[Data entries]

_ _ _

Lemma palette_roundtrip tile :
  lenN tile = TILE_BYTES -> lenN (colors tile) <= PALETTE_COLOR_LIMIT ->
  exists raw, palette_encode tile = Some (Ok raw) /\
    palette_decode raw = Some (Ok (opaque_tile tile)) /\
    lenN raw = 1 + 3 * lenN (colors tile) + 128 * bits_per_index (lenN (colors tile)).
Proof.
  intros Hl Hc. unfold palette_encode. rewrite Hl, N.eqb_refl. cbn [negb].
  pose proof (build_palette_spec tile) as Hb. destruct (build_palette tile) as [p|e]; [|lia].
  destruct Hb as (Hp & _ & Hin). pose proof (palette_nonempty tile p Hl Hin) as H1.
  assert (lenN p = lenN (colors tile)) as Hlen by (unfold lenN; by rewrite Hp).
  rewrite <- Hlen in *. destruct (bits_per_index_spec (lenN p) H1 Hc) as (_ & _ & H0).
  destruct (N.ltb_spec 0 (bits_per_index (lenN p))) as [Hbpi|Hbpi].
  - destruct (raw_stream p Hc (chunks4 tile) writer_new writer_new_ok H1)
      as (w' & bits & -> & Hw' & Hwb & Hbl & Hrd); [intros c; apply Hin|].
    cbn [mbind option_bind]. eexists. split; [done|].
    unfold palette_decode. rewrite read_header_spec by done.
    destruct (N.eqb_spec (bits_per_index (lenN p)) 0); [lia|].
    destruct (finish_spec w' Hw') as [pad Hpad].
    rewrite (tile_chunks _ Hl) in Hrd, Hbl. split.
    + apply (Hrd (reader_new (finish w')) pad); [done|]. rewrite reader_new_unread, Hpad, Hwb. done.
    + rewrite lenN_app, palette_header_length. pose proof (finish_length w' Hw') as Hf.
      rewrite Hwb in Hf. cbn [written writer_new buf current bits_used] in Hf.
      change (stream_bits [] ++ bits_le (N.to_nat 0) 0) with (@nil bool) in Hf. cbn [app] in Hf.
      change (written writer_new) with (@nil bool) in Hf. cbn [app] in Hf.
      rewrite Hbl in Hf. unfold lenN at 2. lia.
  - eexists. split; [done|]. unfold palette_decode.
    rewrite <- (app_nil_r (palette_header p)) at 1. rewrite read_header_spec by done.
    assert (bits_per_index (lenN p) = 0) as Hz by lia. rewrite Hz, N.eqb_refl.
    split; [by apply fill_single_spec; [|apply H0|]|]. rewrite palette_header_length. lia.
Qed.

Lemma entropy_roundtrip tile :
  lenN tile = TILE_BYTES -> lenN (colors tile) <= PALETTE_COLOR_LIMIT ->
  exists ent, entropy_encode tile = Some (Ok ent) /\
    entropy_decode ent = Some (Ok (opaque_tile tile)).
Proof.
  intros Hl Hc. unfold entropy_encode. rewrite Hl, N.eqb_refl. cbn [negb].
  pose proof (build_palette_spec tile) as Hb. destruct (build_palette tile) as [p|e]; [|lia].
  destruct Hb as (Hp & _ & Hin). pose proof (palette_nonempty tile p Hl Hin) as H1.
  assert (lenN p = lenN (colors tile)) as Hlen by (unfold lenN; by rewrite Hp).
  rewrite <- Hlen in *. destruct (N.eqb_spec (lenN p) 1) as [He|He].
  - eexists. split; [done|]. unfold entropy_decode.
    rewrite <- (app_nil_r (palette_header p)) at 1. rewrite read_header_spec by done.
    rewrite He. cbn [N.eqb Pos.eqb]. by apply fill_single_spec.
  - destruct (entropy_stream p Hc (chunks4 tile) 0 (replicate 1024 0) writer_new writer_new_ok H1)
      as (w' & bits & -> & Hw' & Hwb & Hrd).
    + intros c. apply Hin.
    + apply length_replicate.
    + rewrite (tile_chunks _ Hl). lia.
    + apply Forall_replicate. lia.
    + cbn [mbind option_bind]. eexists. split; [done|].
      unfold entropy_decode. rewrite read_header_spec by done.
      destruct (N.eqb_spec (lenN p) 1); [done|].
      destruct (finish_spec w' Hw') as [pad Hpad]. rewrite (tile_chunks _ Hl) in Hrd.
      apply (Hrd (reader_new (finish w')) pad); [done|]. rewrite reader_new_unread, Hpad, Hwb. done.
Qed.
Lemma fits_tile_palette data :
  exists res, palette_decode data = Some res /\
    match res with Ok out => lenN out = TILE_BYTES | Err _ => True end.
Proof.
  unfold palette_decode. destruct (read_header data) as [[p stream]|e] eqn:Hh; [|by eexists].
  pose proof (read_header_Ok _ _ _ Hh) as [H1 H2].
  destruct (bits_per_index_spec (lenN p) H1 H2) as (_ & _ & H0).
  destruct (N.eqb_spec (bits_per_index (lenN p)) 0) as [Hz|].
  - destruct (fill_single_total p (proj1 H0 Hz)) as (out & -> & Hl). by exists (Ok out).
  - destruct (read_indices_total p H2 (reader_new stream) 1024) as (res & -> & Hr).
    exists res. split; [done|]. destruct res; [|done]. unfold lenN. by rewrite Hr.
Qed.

_ _ _

- [Task item] Print the lines above from the one with "apply Forall_replicate. lia." through the one with "destruct (finish_spec w' Hw') as [pad Hpad]. rewrite", both included, exactly as written and nothing more.

- [Solved problem]
    + apply Forall_replicate. lia.
    + cbn [mbind option_bind]. eexists. split; [done|].
      unfold entropy_decode. rewrite read_header_spec by done.
      destruct (N.eqb_spec (lenN p) 1); [done|].
      destruct (finish_spec w' Hw') as [pad Hpad]. rewrite (tile_chunks _ Hl) in Hrd.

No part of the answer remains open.